Vor Ort ist heute auch der Direktor der Schule, Michael Faust, dem der Enthusiasmus anzumerken ist. „Wir haben in den Sommerferien über die Aufsicht an den Toiletten diskutiert“, blickt er zurück. Und dann, ganz plötzlich, „wird mir diese App vorgestellt“. Sofort sei ihm klar gewesen, dass „wir das brauchen“. Faust bezeichnet die Erfindung als „Glücksfall“, da „wir dadurch keine Toiletten-Aufsicht einsetzen müssen“. Ebenso konnten durch die Applikation Staus vermieden werden. Eine
Situation, in der womöglich, ja wahrscheinlich der Mindestabstand von 1, 50 Meter nicht hätte eingehalten werden können, glaubt Faust. Diese Gefahr bestehe durch die Applikation nicht mehr. Bis heute, sagt Faust und lacht, sei er „wie die Schüler sehr begeistert und neugierig“. Auch deshalb, weil die App nicht nur in der Krisenzeit helfen werde, sondern auch in Zukunft. „Die App ist nunmal nicht nur auf das Toilettenmanagement zu reduzieren“, sagt Faust. Im Gegenteil. So könnten auch Klassenräume und Geräte gebucht werden. Etwa Tablets.
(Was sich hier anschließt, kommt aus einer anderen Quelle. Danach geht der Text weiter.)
(** The dict at a location of [h0], as the run has left it. *)
Lemma run_dict idx h0 V h l d :
  run idx h0 V h → h0 !! l = Some (ODict d) →
  ∃ d', h !! l = Some (ODict d') ∧
        (d' = d ∨ ∃ r, d' = <["requirements" := VRef r]> d ∧ r < length h).
Proof.
  intros Hrun Hl. destruct (decide (l ∈ V)) as [Hin|Hnin].
  - destruct (run_steps _ _ _ _ Hrun l d Hl Hin) as (r & Hd & _ & Hr).
    eexists; split; [exact Hd|]. right. exists r. split; [reflexivity|].
    now apply lookup_lt_Some in Hr.
  - eexists; split; [exact (run_frame _ _ _ _ Hrun l d Hl Hnin)|]. now left.
Qed.

Lemma is_dict_true h v :
  is_dict h v = true ↔ ∃ l d, v = VRef l ∧ h !! l = Some (ODict d).
Proof.
  unfold is_dict. rewrite bool_decide_eq_true. unfold dict_at. split.
  - intros [d Hd]. destruct v; try discriminate.
    destruct (h !! l) as [[|d']|] eqn:Hl; try discriminate. eauto.
  - intros (l & d & -> & ->). eauto.
Qed.

Lemma is_dict_run idx h0 V h v :
  run idx h0 V h → is_dict h v = is_dict h0 v.
Proof.
  intros Hrun. destruct (is_dict h0 v) eqn:H0.
  - apply is_dict_true in H0 as (l & d & -> & Hl).
    destruct (run_dict _ _ _ _ _ _ Hrun Hl) as (d' & Hd' & _).
    apply is_dict_true. eauto.
  - destruct (is_dict h v) eqn:H1; [|reflexivity].
    apply is_dict_true in H1 as (l & d & -> & Hl).
    destruct (h0 !! l) as [[items|d0]|] eqn:Hl0.
    + rewrite (run_lists _ _ _ _ Hrun l items Hl0) in Hl. discriminate.
    + assert (is_dict h0 (VRef l) = true) by (apply is_dict_true; eauto). congruence.
    + apply lookup_ge_None in Hl0.
      destruct (run_fresh _ _ _ _ Hrun l _ Hl0 Hl) as (items & ?). discriminate.
Qed.

Lemma resolved_insert_requirements idx h d v :
  resolved idx h (<["requirements" := v]> d) = resolved idx h d.
Proof.
  unfold resolved. rewrite !lookup_insert_ne by done. reflexivity.
Qed.

Lemma keyable_insert_requirements d v :
  keyable (<["requirements" := v]> d) ↔ keyable d.
Proof.
  unfold keyable. rewrite !lookup_insert_ne by done. reflexivity.
Qed.

Lemma resolved_run idx h0 V h d :
  run idx h0 V h → index_wf h0 idx → resolved idx h d = resolved idx h0 d.
Proof.
  intros Hrun Hwf. unfold resolved.
  destruct (is_None _ || is_None _); [reflexivity|].
  destruct (make_key _ _) as [key|]; [|reflexivity].
  destruct (idx !! key) as [r|] eqn:Hkey; [|reflexivity].
  destruct (Hwf key r Hkey) as (items & Hr).
  unfold list_at. rewrite Hr, (run_lists _ _ _ _ Hrun r items Hr). reflexivity.
Qed.

Lemma index_wf_run idx h0 V h :
  run idx h0 V h → index_wf h0 idx → index_wf h idx.
Proof.
  intros Hrun Hwf k r Hkey. destruct (Hwf k r Hkey) as (items & Hr).
  exists items. exact (run_lists _ _ _ _ Hrun r items Hr).
Qed.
Ja, der Schulbetrieb hier wirkt wie eine Art Antithese zu der immer wieder lancierten Kritik, deutsche Schulen seien zu wenig digitalisiert. Das mag zwar oftmals stimmen, doch es gibt eben auch Gegenbeispiele. Und so ist für Faust klar, dass „wir die App auch nach Corona auf alle Fälle weiter benutzen werden“. Denn sie gebe dem „insgesamt statischen Schulwesen“neue Möglichkeiten.
Ein Beispiel, das sich über die App leichter umsetzen lasse, sei etwa der so genannte Dalton-Unterricht. Dort könnten die Lehrer ihre Fächer, ähnlich wie an der Uni, über die App anbieten. „Hat der Schüler in einem Fach, etwa Mathematik, etwas nicht verstanden, kann er sich über die App für das Fach registrieren.“Dieses Konzept sei auch für Projektwochen „sehr gut umzusetzen“, fügt der Direktor an.
Und Theobald? Er würde seine App „gerne auch an anderen Schulen vorstellen“, sagt er nach der kurzweiligen Doppelstunde.